You would then get something like:
category = forms.ModelChoiceField(queryset=Category.objects.all())
Upvotes: 1
Reputation: 8222
The class definition as shown here is executed before the models ar initialized. So, you have to do something dynamic to construct the form class or to patch its choices.
I've just tried this at the console and it seems to work. Define BaseForm
with all the fields that you don't want to fiddle with a run-time:
class BaseForm( forms.Form):
something = forms.WhateverField( args)
...
omitting your dynamic choicefield. At runtime, say in the get_form_class
method of a class-based view, build the form you want using 3-argument type
.
I'm not too clear on what queryset returns the set of categories, so adapt this code
class SomethingView( FormView):
...
def get_form_class( self):
# interrogate the DB to get a list of categories, or categories and labels.
choices = list( enumerate(categories) ) # [ (0,'cat0'), (1,'cat1'), ...]
choicefield = forms.ChoiceField( choices=choices, ...)

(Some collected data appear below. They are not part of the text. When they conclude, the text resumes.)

(* ===== verification/Msgpack.v ===== *)
(** * MessagePack

    Models [modules/common/src/main/aerospike/as_msgpack.c] and
    [as_msgpack_serializer.c]: packing a value into a chain of buffers, the
    size-only run, joining the buffers, and unpacking.

    The packer's allocations follow the oracle in its state.  The unpacker's
    allocations succeed; what it does with lengths that the wire makes negative
    or larger than the input is modelled. *)

From S2P Require Import Prelude ByteOrder ArrayList HashMap Value.

(** Addition of [int]s: overflow is undefined. *)
Definition iadd (a b : Z) : option Z :=
  if decide (- 2 ^ 31 <= a + b <= INT_MAX) then Some (a + b) else None.

(** ** The packer *)

Definition AS_PACKER_BUFFER_SIZE : Z := 8192.

Record as_packer_buffer := { pb_buffer : list Z; pb_length : Z }.

(** [pk_head] is the linked list of full buffers, [pk_heap] the outcomes of the
    allocations to come. *)
Record as_packer := mk_packer {
  pk_head : list as_packer_buffer;
  pk_buffer : option (list Z);
  pk_offset : Z;
  pk_capacity : Z;
  pk_heap : heap
}.

(** The bytes of a new block are arbitrary (0 here); none is read before it is
    written. *)
Definition fresh (size : Z) : list Z := replicate (Z.to_nat size) 0.

Definition as_pack_resize (pk : as_packer) (length : Z) : Z * as_packer :=
  let '(ok, h) := cf_malloc (pk_heap pk) in
  if negb ok then (-1, mk_packer (pk_head pk) (pk_buffer pk) (pk_offset pk) (pk_capacity pk) h)
  else
    let entry := {| pb_buffer := default [] (pk_buffer pk); pb_length := pk_offset pk |} in
    let size := if pk_capacity pk <? length then length else pk_capacity pk in
    let '(ok, h) := cf_malloc h in
    if negb ok then (-1, mk_packer (pk_head pk) None (pk_offset pk) (pk_capacity pk) h)
    else (0, mk_packer (pk_head pk ++ [entry]) (Some (fresh size)) 0 size h).

(** The common shape of the writers: make room for [length] bytes, copy them
    with [write], advance.  Without a buffer only the size is counted. *)
Definition pack_with (pk : as_packer) (length : Z) (src : option (list Z)) : option (Z * as_packer) :=
  match pk_buffer pk with
  | Some _ =>
      o ← iadd (pk_offset pk) length;
      let '(rc, pk) := if pk_capacity pk <? o then as_pack_resize pk length else (0, pk) in
      if negb (rc =? 0) then Some (-1, pk)
      else
        buf ← pk_buffer pk;
        bytes ← src;
        buf ← mwrite buf (pk_offset pk) bytes;
        o ← iadd (pk_offset pk) length;
        Some (0, mk_packer (pk_head pk) (Some buf) o (pk_capacity pk) (pk_heap pk))
  | None =>
      o ← iadd (pk_offset pk) length;
      Some (0, mk_packer (pk_head pk) None o (pk_capacity pk) (pk_heap pk))
  end.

return type('My_runtime_form',
(BaseForm, ),
{ 'category': choicefield }
)
If you had a DB table Categories
containing a pair of values choice_value
and choice_label
then you could obtain choices as
choices = Category.objects.filter( ... # maybe via a ManyToMany relation
).values_list('choice_value', 'choice_label')
Upvotes: 0
Reputation: 2663
If Category
is a model then your condition_choices
should be redundant, why use a model if those options are hardcoded? Instead of just using forms.Form
, you should use a model form forms.ModelForm
. You can then pass your category choices through queryset:
class ListingForm(forms.ModelForm):
self.categories = Category.objects.all()
super(ListingForm, self).__init__(*args, **kwargs)
self.fields['categories'].queryset = self.categories
Upvotes: 0
Reputation: 405
For me I have done it in this way:
Models (choice fields are in your models)
CATEGORYCHOICES=(
(1, 'New'),
(2, 'Refurbished'),
(3, 'Opened'),
(4, 'Used'),
)
class Listing(models.Model):
...
categories = models.IntegerField(choices=CATEGORYCHOICES,default=0)
Then in your forms.py you will need to use "form select"
class NewListing(ModelForm):
class Meta:
model = Listing
fields = ('field_name1','field_name2')
labels ={
'field_name1': '',
'field_name2': '',
}
widgets = {
'field_name1':forms.Select(attrs={'class':'form-control'}),
'field_name2': forms.Select(attrs={'class':'form-control'}),
}
Does it make sense?
You will obvioulsy need to process that data in your views.py. Let me know if you have a question, I am happy to share the code I have for this.